* What the task requires *
From the entries below, please output exactly the lines starting at the one containing "the source uses" and ending at the one containing "match l with", both included.

* Given records *
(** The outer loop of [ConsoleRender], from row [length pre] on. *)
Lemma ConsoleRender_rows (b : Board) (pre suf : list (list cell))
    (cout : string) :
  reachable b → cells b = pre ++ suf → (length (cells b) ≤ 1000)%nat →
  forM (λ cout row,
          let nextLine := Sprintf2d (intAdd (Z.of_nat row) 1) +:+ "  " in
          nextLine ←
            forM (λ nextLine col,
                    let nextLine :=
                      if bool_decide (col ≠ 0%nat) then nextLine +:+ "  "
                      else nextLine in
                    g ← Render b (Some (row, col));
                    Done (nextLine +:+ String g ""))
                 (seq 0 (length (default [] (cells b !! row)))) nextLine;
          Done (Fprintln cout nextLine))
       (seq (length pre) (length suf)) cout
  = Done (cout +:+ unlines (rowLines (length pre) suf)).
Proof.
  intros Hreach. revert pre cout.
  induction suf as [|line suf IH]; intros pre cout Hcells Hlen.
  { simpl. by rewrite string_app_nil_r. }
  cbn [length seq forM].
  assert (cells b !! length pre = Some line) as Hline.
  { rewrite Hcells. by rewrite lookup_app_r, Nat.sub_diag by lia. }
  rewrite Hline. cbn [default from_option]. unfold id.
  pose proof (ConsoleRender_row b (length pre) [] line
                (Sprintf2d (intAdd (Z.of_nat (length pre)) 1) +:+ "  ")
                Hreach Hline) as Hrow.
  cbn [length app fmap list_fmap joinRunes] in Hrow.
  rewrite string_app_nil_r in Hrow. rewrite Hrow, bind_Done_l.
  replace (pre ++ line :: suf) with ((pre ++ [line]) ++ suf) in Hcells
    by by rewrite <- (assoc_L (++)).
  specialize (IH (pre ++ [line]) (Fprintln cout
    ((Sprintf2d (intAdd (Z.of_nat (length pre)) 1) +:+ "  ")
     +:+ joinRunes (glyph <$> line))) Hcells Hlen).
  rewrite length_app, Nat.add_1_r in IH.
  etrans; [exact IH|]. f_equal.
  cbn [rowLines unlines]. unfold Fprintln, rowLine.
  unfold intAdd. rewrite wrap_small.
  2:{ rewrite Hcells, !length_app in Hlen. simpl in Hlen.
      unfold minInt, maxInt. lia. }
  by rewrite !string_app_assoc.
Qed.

---

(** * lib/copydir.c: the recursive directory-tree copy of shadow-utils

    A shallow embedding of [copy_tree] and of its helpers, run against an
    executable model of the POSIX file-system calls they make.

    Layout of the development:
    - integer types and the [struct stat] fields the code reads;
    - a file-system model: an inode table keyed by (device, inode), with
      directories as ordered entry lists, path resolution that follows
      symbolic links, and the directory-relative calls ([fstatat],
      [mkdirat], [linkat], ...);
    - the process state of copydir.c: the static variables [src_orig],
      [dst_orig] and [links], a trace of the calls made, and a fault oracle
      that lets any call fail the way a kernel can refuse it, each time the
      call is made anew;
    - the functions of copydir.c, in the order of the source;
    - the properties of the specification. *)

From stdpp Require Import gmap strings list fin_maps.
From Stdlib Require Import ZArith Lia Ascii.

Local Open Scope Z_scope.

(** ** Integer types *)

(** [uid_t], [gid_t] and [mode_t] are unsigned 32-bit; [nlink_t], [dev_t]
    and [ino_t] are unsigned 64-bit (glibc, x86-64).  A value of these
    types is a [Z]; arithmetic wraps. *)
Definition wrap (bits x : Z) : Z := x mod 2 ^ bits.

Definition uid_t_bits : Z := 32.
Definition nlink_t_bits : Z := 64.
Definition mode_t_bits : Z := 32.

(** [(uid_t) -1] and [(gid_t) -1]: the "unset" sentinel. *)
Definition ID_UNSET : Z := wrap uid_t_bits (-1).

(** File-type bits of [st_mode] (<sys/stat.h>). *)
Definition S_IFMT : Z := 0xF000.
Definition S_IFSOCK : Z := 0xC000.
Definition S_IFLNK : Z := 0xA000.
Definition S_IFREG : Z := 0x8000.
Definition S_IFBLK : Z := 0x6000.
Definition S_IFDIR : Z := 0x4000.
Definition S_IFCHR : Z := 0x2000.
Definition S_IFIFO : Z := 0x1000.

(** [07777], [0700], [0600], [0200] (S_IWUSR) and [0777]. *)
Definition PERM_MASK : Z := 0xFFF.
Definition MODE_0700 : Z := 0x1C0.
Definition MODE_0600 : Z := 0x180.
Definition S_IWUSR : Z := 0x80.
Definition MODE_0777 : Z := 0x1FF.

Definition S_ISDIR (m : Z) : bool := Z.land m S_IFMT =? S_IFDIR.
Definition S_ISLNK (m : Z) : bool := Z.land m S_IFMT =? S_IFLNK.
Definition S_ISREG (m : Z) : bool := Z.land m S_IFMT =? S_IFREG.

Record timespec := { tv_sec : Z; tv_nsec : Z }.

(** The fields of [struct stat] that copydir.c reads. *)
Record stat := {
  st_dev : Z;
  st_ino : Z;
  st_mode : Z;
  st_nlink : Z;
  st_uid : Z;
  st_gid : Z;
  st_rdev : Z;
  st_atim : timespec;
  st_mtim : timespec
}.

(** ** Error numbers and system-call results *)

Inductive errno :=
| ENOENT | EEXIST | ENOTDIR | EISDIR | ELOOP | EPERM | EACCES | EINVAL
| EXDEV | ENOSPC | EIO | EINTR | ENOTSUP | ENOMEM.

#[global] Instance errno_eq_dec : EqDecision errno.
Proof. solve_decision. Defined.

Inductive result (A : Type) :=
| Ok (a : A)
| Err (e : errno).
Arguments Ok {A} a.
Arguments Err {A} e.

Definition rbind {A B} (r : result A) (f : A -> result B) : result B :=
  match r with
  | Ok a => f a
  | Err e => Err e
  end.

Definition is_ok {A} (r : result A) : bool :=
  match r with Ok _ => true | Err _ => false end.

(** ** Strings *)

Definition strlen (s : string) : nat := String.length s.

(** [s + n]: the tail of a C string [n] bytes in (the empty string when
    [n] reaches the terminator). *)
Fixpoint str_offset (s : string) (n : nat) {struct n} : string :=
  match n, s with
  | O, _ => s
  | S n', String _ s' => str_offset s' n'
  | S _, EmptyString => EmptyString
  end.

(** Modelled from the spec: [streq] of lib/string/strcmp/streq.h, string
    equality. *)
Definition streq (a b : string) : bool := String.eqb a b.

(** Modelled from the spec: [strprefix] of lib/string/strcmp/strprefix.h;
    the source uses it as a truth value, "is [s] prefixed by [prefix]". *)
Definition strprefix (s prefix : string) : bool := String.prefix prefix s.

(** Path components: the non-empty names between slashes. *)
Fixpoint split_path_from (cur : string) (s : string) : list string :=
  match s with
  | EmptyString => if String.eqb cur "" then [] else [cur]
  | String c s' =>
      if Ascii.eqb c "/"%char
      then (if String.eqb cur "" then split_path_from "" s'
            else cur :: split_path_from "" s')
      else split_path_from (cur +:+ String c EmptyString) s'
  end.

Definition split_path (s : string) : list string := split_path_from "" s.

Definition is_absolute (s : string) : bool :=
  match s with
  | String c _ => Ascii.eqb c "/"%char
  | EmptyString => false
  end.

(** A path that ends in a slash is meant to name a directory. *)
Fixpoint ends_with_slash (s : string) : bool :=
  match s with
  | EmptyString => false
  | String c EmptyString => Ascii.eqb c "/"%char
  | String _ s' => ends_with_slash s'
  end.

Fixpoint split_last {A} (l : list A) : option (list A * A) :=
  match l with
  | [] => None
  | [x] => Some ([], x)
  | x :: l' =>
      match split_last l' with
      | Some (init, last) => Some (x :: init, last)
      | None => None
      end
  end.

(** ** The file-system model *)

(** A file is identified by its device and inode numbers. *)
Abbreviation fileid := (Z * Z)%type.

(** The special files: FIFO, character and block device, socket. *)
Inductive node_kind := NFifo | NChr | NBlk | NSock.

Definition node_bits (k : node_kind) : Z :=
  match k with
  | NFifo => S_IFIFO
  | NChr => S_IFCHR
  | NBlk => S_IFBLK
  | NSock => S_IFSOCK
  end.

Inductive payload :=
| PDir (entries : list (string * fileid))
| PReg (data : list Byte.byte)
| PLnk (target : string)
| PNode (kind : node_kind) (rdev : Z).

* * *

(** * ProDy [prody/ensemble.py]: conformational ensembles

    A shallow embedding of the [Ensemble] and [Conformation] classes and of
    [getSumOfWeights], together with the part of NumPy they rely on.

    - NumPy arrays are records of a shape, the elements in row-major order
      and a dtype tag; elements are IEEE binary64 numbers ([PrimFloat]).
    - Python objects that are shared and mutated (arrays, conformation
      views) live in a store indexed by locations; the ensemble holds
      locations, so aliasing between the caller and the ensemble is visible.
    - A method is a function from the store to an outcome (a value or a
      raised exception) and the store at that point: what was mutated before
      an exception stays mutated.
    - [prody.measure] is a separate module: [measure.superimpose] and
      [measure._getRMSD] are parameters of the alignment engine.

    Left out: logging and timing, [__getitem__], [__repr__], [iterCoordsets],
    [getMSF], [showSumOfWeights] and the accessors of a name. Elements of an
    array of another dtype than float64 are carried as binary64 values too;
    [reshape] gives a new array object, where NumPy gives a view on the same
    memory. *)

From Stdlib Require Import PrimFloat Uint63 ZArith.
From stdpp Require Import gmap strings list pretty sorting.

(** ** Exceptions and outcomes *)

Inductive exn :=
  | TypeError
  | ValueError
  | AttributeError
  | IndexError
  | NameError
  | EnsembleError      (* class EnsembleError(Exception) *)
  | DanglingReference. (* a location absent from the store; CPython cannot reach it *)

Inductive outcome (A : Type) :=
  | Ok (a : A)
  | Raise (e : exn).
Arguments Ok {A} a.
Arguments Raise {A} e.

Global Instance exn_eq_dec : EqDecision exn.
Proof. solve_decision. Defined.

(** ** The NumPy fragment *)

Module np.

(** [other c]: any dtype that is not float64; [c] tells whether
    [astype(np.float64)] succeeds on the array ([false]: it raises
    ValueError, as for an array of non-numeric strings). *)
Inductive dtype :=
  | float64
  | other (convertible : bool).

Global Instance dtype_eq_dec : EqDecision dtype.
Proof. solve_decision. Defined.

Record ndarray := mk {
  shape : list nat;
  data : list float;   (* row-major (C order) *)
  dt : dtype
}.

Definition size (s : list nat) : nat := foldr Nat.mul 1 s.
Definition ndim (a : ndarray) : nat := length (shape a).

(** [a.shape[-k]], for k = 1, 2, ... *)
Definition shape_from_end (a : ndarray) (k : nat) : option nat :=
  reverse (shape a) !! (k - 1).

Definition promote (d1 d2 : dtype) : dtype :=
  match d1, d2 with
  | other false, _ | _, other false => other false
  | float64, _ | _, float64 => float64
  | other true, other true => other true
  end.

* Response to the exercise *
    the source uses it as a truth value, "is [s] prefixed by [prefix]". *)
Definition strprefix (s prefix : string) : bool := String.prefix prefix s.

(** Path components: the non-empty names between slashes. *)
Fixpoint split_path_from (cur : string) (s : string) : list string :=
  match s with
  | EmptyString => if String.eqb cur "" then [] else [cur]
  | String c s' =>
      if Ascii.eqb c "/"%char
      then (if String.eqb cur "" then split_path_from "" s'
            else cur :: split_path_from "" s')
      else split_path_from (cur +:+ String c EmptyString) s'
  end.

Definition split_path (s : string) : list string := split_path_from "" s.

Definition is_absolute (s : string) : bool :=
  match s with
  | String c _ => Ascii.eqb c "/"%char
  | EmptyString => false
  end.

(** A path that ends in a slash is meant to name a directory. *)
Fixpoint ends_with_slash (s : string) : bool :=
  match s with
  | EmptyString => false
  | String c EmptyString => Ascii.eqb c "/"%char
  | String _ s' => ends_with_slash s'
  end.

Fixpoint split_last {A} (l : list A) : option (list A * A) :=
  match l with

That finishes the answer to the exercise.